This patient most likely has delirium. Tests such as spelling a word backwards or reciting the days of the week in reverse are rapid ways to measure attention at the bedside. Frequent redirection during the course of an interview is another indicator of inattention. A tangential thought process is often misinterpreted as part of normal aging, but it actually is an indicator of disorganized thinking. Acute onset of cognitive dysfunction over hours to days, impairment of attention, disorganized thinking, and fluctuating mental status are core features of delirium. Increased or decreased psychomotor activity, disorientation, and perceptual disturbances are other supportive features. The use of a screening instrument (such as the Confusion Assessment Method) allows for improved recognition and diagnosis of delirium.
Delirium is an underrecognized disorder in older patients who are hospitalized and may result from various causes, including organ failure (such as the worsening kidney function in this patient), metabolic disturbances, medications, or infection. A key to the likely cause of delirium in this patient is myoclonus seen on physical examination. Myoclonus is a sudden involuntary muscle contraction (positive myoclonus) or sudden brief loss of muscle activity (negative myoclonus, or asterixis); this patient's examination shows asterixis, a common finding in metabolic disturbances (uremia, liver failure, or hypoglycemia) and toxic encephalopathy (due to antibiotics, pain medications, and immunosuppressants).
Although the presence of delirium significantly increases the risk of developing dementia and, conversely, dementia is a significant risk factor for developing delirium, this patient was previously functioning independently. The onset of dementia is typically insidious.
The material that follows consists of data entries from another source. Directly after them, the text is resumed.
(** One evaluation, exactly: for conditions with distinct keys and an
    engine whose invariant holds, every key of the scope whose condition is
    present is active afterwards, with its counter reset and the condition's
    severity, title and detail; a new alert gets the generator's next id and a
    "fired" event, an existing one an "updated" event if its severity or its
    parent process changed.  A key of the scope whose condition is absent
    counts the absence, and is removed with a "resolved" event when the counter
    reaches the limit.  Keys of other scopes do not change.  The events are
    exactly these, one per key at most, sorted by key, and the invariant is
    kept. *)
Theorem engine_evaluate_exact e at_ cs s n topPID
  (Hn : NoDup (CKey <$> cs)) (He : engine_ok e) :
  let pres := (assign (active e) s (IDs e) cs).1 in
  let r := evaluate e at_ cs s n topPID in
  (∀ k, key_view r.1 k = (key_step at_ s n topPID pres k (key_view e k)).1) ∧
  (∀ ev, ev ∈ r.2 ↔ ∃ k, (key_step at_ s n topPID pres k (key_view e k)).2 = Some ev) ∧
  IDs r.1 = (assign (active e) s (IDs e) cs).2 ∧
  NoDup ((Key ∘ EAlert) <$> r.2) ∧
  Sorted (λ a b, String.ltb (Key (EAlert b)) (Key (EAlert a)) = false) r.2 ∧
  engine_ok r.1.
Proof.
  split_and!.
  - intros k. by apply evaluate_view.
  - intros ev. by apply elem_of_events.
  - by apply evaluate_IDs.
  - by apply events_NoDup.
  - apply events_sorted.
  - by apply evaluate_ok.
Qed.

(** C35: Hysteresis over whole histories: after any sequence of evaluations of
    any scopes, starting from an engine that restored some stored alerts, an
    alert is active exactly if its condition was present in one of the last
    two evaluations of its scope (three for the spawn scope), or if it was
    restored as firing, never reported since, and its scope has been evaluated
    fewer than two (three) times. *)
Theorem engine_hysteresis (g : G) alerts rs k
  (Hrs : Forall (λ r, NoDup (CKey <$> r_conditions r)) rs) :
  is_Some (active (run (Restore (NewEngine g) alerts) rs) !! k) ↔
  (∃ r, r ∈ take (clear_after (scope_of k)) (rounds_of k rs) ∧ k ∈ CKey <$> r_conditions r) ∨
  ((∃ a, a ∈ alerts ∧ State a = "firing" ∧ Key a = k) ∧
   (∀ r, r ∈ rounds_of k rs → k ∉ CKey <$> r_conditions r) ∧
   (length (rounds_of k rs) < clear_after (scope_of k))%nat).
Proof.
  set (a0 := bool_decide (is_Some (active (Restore (NewEngine g) alerts) !! k))).
  assert (tracks (live (clear_after (scope_of k)) a0 0 []) (key_view (Restore (NewEngine g) alerts) k)) as Ht.
  { unfold live, tracks, key_view. simpl. destruct (Restore_rest (NewEngine g) alerts) as (-> & _ & _).
    replace (0 <? clear_after (scope_of k))%nat with true by (by destruct (scope_of k)). rewrite andb_true_r.
    subst a0. case_bool_decide as Ha; simpl; [by rewrite lookup_empty|]. by apply eq_None_not_Some. }
  apply (run_tracks rs) in Ht; [|done]. rewrite app_nil_r in Ht.
  set (h := has k <$> rounds_of k rs) in Ht. rewrite <-Restore_some with (g := g).
  transitivity (is_Some (live (clear_after (scope_of k)) a0 0 h)).
  { unfold tracks, key_view in Ht. destruct (live _ _ _ _); simpl in Ht; [|rewrite Ht]; naive_solver eauto. }
  rewrite live_spec. subst h a0. rewrite <-fmap_take, bool_decide_eq_true, length_fmap. simpl.
  assert (∀ l : list round, true ∈ has k <$> l ↔ ∃ r, r ∈ l ∧ k ∈ CKey <$> r_conditions r) as Hex.
  { intros l. rewrite list_elem_of_fmap. unfold has.
    split; intros (r & Hr & Hin); exists r; [|by rewrite bool_decide_true].
    split; [done|]. symmetry in Hr. by apply bool_decide_eq_true in Hr. }
  rewrite !Hex. naive_solver.
Qed.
The diagnosis of dementia requires 6 months of progressive cognitive decline.
Nonconvulsive status epilepticus (NCSE), or alteration in mental status without overt convulsive activity as a result of continuous or near continuous epileptiform discharges, is often unrecognized in older patients with mental status changes and should be considered as part of the differential diagnosis of acute confusional state if the cause remains unknown. However, the cause of delirium is often identifiable by a careful history, physical examination, and review of medical conditions or interventions that may be contributing to a change in mental status. Additionally, the negative myoclonus seen in this patient would be unlikely in a patient with NCSE without a history of preexisting epilepsy.
Although stroke presents with an abrupt onset, and this patient is at higher risk for stroke because of his recent myocardial infarction, this patient does not have any focal neurologic signs, such as dysarthria, facial droop, hemiparesis, or dysmetria, to suggest that a stroke has occurred.